Categories: newbie track

Preventing XQuery Injection and XSS Attacks

November 12, 2010 4 comments

Accessing or Modifying Data on the Server or Database

SQL Injection attacks are a well-known problem for many websites. The problems stem from taking user input, and using those values as part of a string concatenation of a SQL command.

For example, suppose there is a web page that has a form field for the user to enter his userid. Below is a code snippet that would be a poor way to write the query code (Java):

String userid = request.getParameter("userid")
String sql = "SELECT * from users where user = '" + userid + "'";
stmt = conn.createStatement();
rs = stmt.executeQuery(sql);
...

A malicious user might enter:

bob' OR '1'='1

This would effectively make the query:

SELECT * from users where user = 'bob' OR '1'='1'

which of course would always evaluate to TRUE and return all rows of the table.

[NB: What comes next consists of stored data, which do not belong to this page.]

(** The users after an accepted registration, as a log-in with the
    email of the registration searches them: none of the users there were
    has the email, the new user has it. *)
Lemma credentials_after_register (e : env) (body : value) (w : world) (email password : string) :
  get_prop (Some body) "email" = Ok (Some (VStr email)) →
  get_prop (Some body) "password" = Ok (Some (VStr password)) →
  replied_ok (run (register e body) w).2 = true →
  ∃ l,
    users (mem (run (register e body) w).1) = VArr (l ++ [VObj (new_user e body)]) ∧
    Forall (λ a, (let* m := get_prop (Some a) "email" in
                  Ok (strict_eq m (Some (VStr email)))) = Ok false) l ∧
    new_user e body !! "email"%string = Some (VStr email) ∧
    new_user e body !! "password"%string = Some (VStr password) ∧
    (run (register e body) w).2 =
      Reply 200 (Some (VObj (object [("user", Some (VObj (delete "password" (new_user e body))));
                                     ("session", Some (session e))]%string))).
Proof.
  intros He Hp Hok.
  destruct (register_accepted e body w Hok)
    as (l & name & email' & password' & found & Hl & Hn & He' & Hp' & _ & _ & _ &
        Hfind & Hfalsy & Hmem & Hr).
  rewrite He in He'. rewrite Hp in Hp'. simplify_eq.
  destruct (new_user_fields e body _ _ _ Hn He Hp) as (Hue & Hup & _).
  exists l. rewrite Hmem. split_and!; try done.
  eapply find_falsy; [|exact Hfind|exact Hfalsy]. apply same_email_truthy.
Qed.

(** X10. A user who has registered can log in: after a registration that is
    answered with a 200, a log-in with the same email and password, both
    strings, is answered with a 200 and the same user, which has no
    password; it changes nothing. *)
Theorem register_then_login (e e' : env) (body body' : value) (w : world)
    (email password : string) :
  get_prop (Some body) "email" = Ok (Some (VStr email)) →
  get_prop (Some body) "password" = Ok (Some (VStr password)) →
  get_prop (Some body') "email" = Ok (Some (VStr email)) →
  get_prop (Some body') "password" = Ok (Some (VStr password)) →
  replied_ok (run (register e body) w).2 = true →
  ∃ user : value,
    no_password user ∧
    (run (register e body) w).2 =
      Reply 200 (Some (VObj (object [("user", Some user); ("session", Some (session e))]%string))) ∧
    run (login e' body') (run (register e body) w).1 =
      ((run (register e body) w).1,
       Reply 200 (Some (VObj (object [("user", Some user); ("session", Some (session e'))]%string)))).
Proof.
  intros He Hp He' Hp' Hok.
  destruct (credentials_after_register e body w email password He Hp Hok)
    as (l & Hl & Hno & Hue & Hup & Hr).
  apply (register_accepted e body w) in Hok
    as (? & ? & ? & ? & ? & _ & _ & He2 & Hp2 & _ & Te & Tp & _).
  rewrite He in He2. rewrite Hp in Hp2. simplify_eq.
  destruct (run (register e body) w) as [w1 r]. cbn [fst snd] in *.
  exists (VObj (delete "password" (new_user e body))). split; [|split; [done|]].
  { unfold no_password, get_prop. by rewrite lookup_delete_eq. }
  cbv [run login try_catch bind gets lift ret]. rewrite He', Hp', Te, Tp.
  cbn [negb orb]. cbv beta iota. rewrite Hl. cbn [as_array]. cbv beta iota.
  rewrite (find_last _ l (VObj (new_user e body))).
  - done.
  - eapply Forall_impl; [exact Hno|]. intros a. cbv beta.
    destruct (get_prop (Some a) "email") as [m|]; cbn [rbind]; [|done].
    by intros [= ->].
  - cbv [get_prop rbind]. by rewrite Hue, Hup, !strict_eq_string.
Qed.
(** * Pool inspection system: services, model and dashboard cache

    A shallow embedding of the Python sources

    - [pools/models.py], [accounts/models.py], [hotels/models.py]
    - [services/pool_reading_service.py], [services/auth.py]
    - [ui/submissions_dashboard.py], [ui/pool_form.py], [ui/login_form.py]
    - [config/app_config.py], [ui/navigation.py], [app.py]

    Python objects are records, the database tables are lists of rows,
    [app.storage.user] is a finite map per browser token, and a service
    call is a function from the state of the process to a result (a value
    or a raised exception) and the state after the call.  A [try]/[except]
    block keeps every effect made before the exception was raised, as
    Python does.  A float is a rational number: the finite values, compared
    as Python compares them; NaN and the infinities are left out. *)

From Stdlib Require Import ZArith QArith String Ascii List Bool Lia DecimalString.
From stdpp Require Import base option list gmap strings.
Import ListNotations.
Local Open Scope Z_scope.

(** ** Python: exceptions and results *)

Module Py.

(** The exception classes that the modelled code raises or catches.
    [ValidationError] is pydantic's and derives from [ValueError];
    [IntegrityError] and [OperationalError] are Django's and derive from
    [DatabaseError].  All derive from [Exception]. *)
Inductive exn_class : Type :=
| ValueError
| ValidationError
| AttributeError
| DoesNotExist
| MultipleObjectsReturned
| DatabaseError
| IntegrityError
| OperationalError.

Record exn : Type := Exn { cls : exn_class; args : string }.

(** [isinstance(e, ValueError)] *)
Definition is_ValueError (e : exn) : bool :=
  match cls e with
  | ValueError | ValidationError => true
  | _ => false
  end.

(** [isinstance(e, Model.DoesNotExist)] *)
Definition is_DoesNotExist (e : exn) : bool :=
  match cls e with
  | DoesNotExist => true
  | _ => false
  end.

(** [str(e)] *)
Definition str (e : exn) : string := args e.

Inductive res (A : Type) : Type :=
| Ok (a : A)
| Raise (e : exn).
Arguments Ok {A} a.
Arguments Raise {A} e.

Definition returns {A} (r : res A) : bool :=
  match r with Ok _ => true | Raise _ => false end.

(** [str(n)] for an integer *)
Definition str_int (z : Z) : string := NilZero.string_of_int (Z.to_int z).

(** Truthiness of a string: [not s] holds of the empty string only. *)
Definition truthy (s : string) : bool :=
  match s with EmptyString => false | String _ _ => true end.

End Py.
Import Py.

(** ** A state and exception monad

    [ST S A] is a computation over a state [S] that returns an [A] or raises.
    The state that comes out of a raising computation is the state at the
    raise: nothing is rolled back. *)

Definition ST (S A : Type) : Type := S -> res A * S.

Definition ret {S A} (a : A) : ST S A := fun s => (Ok a, s).

Definition bind {S A B} (m : ST S A) (k : A -> ST S B) : ST S B :=
  fun s => match m s with
           | (Ok a, s') => k a s'
           | (Raise e, s') => (Raise e, s')
           end.

Definition raise {S A} (e : exn) : ST S A := fun s => (Raise e, s).
Lemma partialize_filtered (acts : list AuthAction) (s s' : AuthState) :
  partialize s = partialize s' →
  partialize (actAll acts s)
  = partialize (actAll (filter (λ a, isSetHasHydrated a = false) acts) s').
Proof.
  revert s s'. induction acts as [|a acts IH]; intros s s' E; [done|].
  destruct (decide (isSetHasHydrated a = false)) as [Ha|Ha].
  - rewrite filter_cons_True by done.
    apply (IH (act a s) (act a s')). by apply partialize_act.
  - rewrite filter_cons_False by done.
    apply (IH (act a s) s').
    destruct a; try (by destruct Ha). exact E.
Qed.

(** X13.  The hydration flag is not part of what the auth store
    persists: dropping every [setHasHydrated] from a sequence of actions
    does not change the persisted projection, and neither does the
    rehydration callback, which sets the flag exactly when it is given a
    state.  No other action writes the flag; [logout] keeps it. *)
Theorem hydration_flag_not_persisted (acts : list AuthAction) (s : AuthState)
  (rehydrated : bool) :
  partialize (actAll acts s)
  = partialize (actAll (filter (λ a, isSetHasHydrated a = false) acts) s)
  ∧ partialize (onRehydrateStorage rehydrated s) = partialize s
  ∧ _hasHydrated (onRehydrateStorage rehydrated s)
    = (rehydrated || _hasHydrated s)
  ∧ ∀ a, isSetHasHydrated a = false → _hasHydrated (act a s) = _hasHydrated s.
Proof.
  split; [by apply partialize_filtered|]. split; [by destruct rehydrated|].
  split; [by destruct rehydrated|].
  intros a Ha. by destruct a.
Qed.

End Auth.

Lemma hydration_flag_not_persisted_witness :
  AuthStore.isSetHasHydrated AuthStore.Logout = false
  ∧ AuthStore._hasHydrated
      (AuthStore.act AuthStore.Logout
         (AuthStore.onRehydrateStorage true signedIn))
    = AuthStore._hasHydrated (AuthStore.onRehydrateStorage true signedIn).
Proof.
  split; [reflexivity|].
  exact (proj2 (proj2 (proj2 (hydration_flag_not_persisted
           [] (AuthStore.onRehydrateStorage true signedIn) true)))
           AuthStore.Logout eq_refl).
Defined.

(** ** The image uploader *)

Section Images.
Import ImageUploader.

Lemma slice0_fits {A} (n : Z) (l : list A) :
  Z.of_nat (length l) ≤ n → slice0 n l = l.
Proof.
  intros Hn. unfold slice0.
  destruct (n <? 0) eqn:E; [lia|]. apply take_ge. lia.
Qed.

Lemma slice0_length {A} (n : Z) (l : list A) :
  0 ≤ n → Z.of_nat (length (slice0 n l)) ≤ n.
Proof.
  intros Hn. unfold slice0.
  destruct (n <? 0) eqn:E; [lia|]. rewrite length_take. lia.
Qed.

Lemma slice0_prefix {A} (n : Z) (l : list A) : slice0 n l `prefix_of` l.
Proof. unfold slice0. destruct (n <? 0); apply prefix_take. Qed.

(** X14.  In multiple mode a finished upload hands on the old images
    followed by the uploaded ones, cut after [maxImages] (for a limit of at
    least 0): every place below the limit holds what the old images
    followed by the uploaded ones hold there, the number of images is the
    smaller of the limit and the number of old and uploaded images
    together, so never more than [maxImages], and the old images all stay,
    in place, when they were within the limit. *)
Theorem upload_respects_limit (value : Value) (maxImages : Z)
  (urls : list string) :
  0 ≤ maxImages →
  ∃ kept,
    onSuccess multiple value maxImages urls = Some (Urls kept)
    ∧ kept = take (Z.to_nat maxImages) (currentUrls value ++ urls)
    ∧ (∀ i : nat, Z.of_nat i < maxImages →
                  kept !! i = (currentUrls value ++ urls) !! i)
    ∧ (∀ i : nat, maxImages ≤ Z.of_nat i → kept !! i = None)
    ∧ Z.of_nat (length kept)
      = Z.min maxImages (Z.of_nat (length (currentUrls value) + length urls))
    ∧ Z.of_nat (length kept) ≤ maxImages
    ∧ kept `prefix_of` (currentUrls value ++ urls)
    ∧ (Z.of_nat (length (currentUrls value)) ≤ maxImages →
       currentUrls value `prefix_of` kept)
    ∧ (Z.of_nat (length (currentUrls value) + length urls) ≤ maxImages →
       kept = currentUrls value ++ urls).
Proof.
  intros Hmax. exists (slice0 maxImages (currentUrls value ++ urls)).
  assert (slice0 maxImages (currentUrls value ++ urls)
          = take (Z.to_nat maxImages) (currentUrls value ++ urls)) as Hk.
  { unfold slice0. destruct (maxImages <? 0) eqn:E; [lia|done]. }
  split; [done|]. split; [exact Hk|]. split; [|split; [|split]].
  - intros i Hi. rewrite Hk. apply lookup_take_lt. lia.
  - intros i Hi. rewrite Hk. apply lookup_take_ge. lia.
  - rewrite Hk, length_take, length_app. lia.
  - split; [by apply slice0_length|]. split; [apply slice0_prefix|]. split.
    + intros Hfit. rewrite Hk, take_app.
      rewrite (take_ge (currentUrls value)) by lia.
      by apply prefix_app_r.
    + intros Hfit. apply slice0_fits. rewrite length_app. lia.
Qed.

For XQuery on MarkLogic, fortunately XQuery Injection doesn’t offer hardly any opportunity to do anything malicious. This is mostly because in the SQL example above, the SQL statement is constructed as a String and then evaluated in the database. With XPath, you don’t create the path statement as a String and then evaluate it. Rather you create the path statement and include variables in it.

Example:

let $userid := xdmp:get-request-field("userid")
return fn:doc()/user[@id = $userid]

The $userid variable is bound to the value passed in. The statement is not built using the user input. So even if the user tried to introduce some code to inject, it wouldn’t work:

"A" or 1 = 1

Does nothing. No userid equal to that value.

 

xdmp:eval()
To mimic the above SQL by creating a String that you then interpret, you’d have to use xdmp:eval():

let $userid := xdmp:get-request-field("userid")
return xdmp:eval(fn:concat("fn:doc()/user[@id = '", $userid, "']"))

and then you could pass in something like

A' or '1'='1

for the value of userid which would effectively turn the XPath statement into:

fn:doc()/user[@id = 'A' or '1'='1']

which would return all the user documents.

 

xdmp:value()
xdmp:value() is very similar to xdmp:eval() in that it will evaluate whatever is passed in to it:

let $userid := xdmp:get-request-field("userid")
let $user := "Bob"
return xdmp:value($userid)

If someone sumbitted “$user” for the userid, the result would be
Bob

So where the easy way to execute SQL statements is to construct a String then evaluate it (which presents a security hole), the easy way to do an XPath statement  is to write the XPath with variables for the values (which does not open a security hole). This is similar to creating a PreparedStatement in Java and then binding values to the variables in the statement. But with XQuery and XPath, binding variables to values is the typical, easy way to do it. The hard way is to use xdmp:eval() or xdmp:value() to evaluate the statement and open a hole for XQuery code injection. So you’d have to get good enough at XQuery to even know how to use xdmp:eval() or xdmp:value() to create a security hole this way.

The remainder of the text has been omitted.